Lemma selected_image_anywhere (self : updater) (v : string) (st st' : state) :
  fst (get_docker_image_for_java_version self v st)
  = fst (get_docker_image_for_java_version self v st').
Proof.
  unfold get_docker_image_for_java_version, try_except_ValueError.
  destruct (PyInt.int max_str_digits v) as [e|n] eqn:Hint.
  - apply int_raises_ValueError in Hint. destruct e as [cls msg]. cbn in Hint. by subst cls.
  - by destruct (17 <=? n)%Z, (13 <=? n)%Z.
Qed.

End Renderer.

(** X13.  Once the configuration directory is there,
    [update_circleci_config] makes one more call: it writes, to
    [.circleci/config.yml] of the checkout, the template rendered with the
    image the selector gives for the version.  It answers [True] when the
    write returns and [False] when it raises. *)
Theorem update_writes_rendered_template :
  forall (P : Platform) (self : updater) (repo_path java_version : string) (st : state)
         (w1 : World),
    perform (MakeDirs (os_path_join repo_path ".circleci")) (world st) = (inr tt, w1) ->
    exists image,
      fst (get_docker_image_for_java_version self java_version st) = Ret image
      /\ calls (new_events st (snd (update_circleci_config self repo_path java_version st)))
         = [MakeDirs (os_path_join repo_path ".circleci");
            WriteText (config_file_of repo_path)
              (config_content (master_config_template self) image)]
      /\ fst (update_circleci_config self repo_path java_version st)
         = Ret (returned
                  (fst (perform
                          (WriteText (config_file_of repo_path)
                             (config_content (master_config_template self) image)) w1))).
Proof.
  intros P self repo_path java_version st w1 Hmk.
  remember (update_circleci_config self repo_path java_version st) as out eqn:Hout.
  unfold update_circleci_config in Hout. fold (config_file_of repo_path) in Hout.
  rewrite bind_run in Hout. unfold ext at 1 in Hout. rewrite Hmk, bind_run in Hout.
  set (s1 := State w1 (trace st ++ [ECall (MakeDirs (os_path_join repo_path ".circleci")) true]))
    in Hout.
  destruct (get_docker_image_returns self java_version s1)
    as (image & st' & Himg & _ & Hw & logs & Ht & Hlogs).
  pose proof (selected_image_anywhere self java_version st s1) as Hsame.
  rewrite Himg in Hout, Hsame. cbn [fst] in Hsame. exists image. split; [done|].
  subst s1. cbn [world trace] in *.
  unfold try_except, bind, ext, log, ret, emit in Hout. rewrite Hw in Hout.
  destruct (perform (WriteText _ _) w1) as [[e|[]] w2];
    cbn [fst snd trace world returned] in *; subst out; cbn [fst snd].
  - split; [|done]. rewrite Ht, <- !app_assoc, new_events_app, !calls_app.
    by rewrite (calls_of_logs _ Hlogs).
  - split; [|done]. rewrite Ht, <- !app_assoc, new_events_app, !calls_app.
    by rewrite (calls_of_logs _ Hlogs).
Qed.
....
## TASK PROMPT
Filter the entries above and keep only the lines with the word "Hsame".

## SOLUTION
  pose proof (selected_image_anywhere self java_version st s1) as Hsame.
  rewrite Himg in Hout, Hsame. cbn [fst] in Hsame. exists image. split; [done|].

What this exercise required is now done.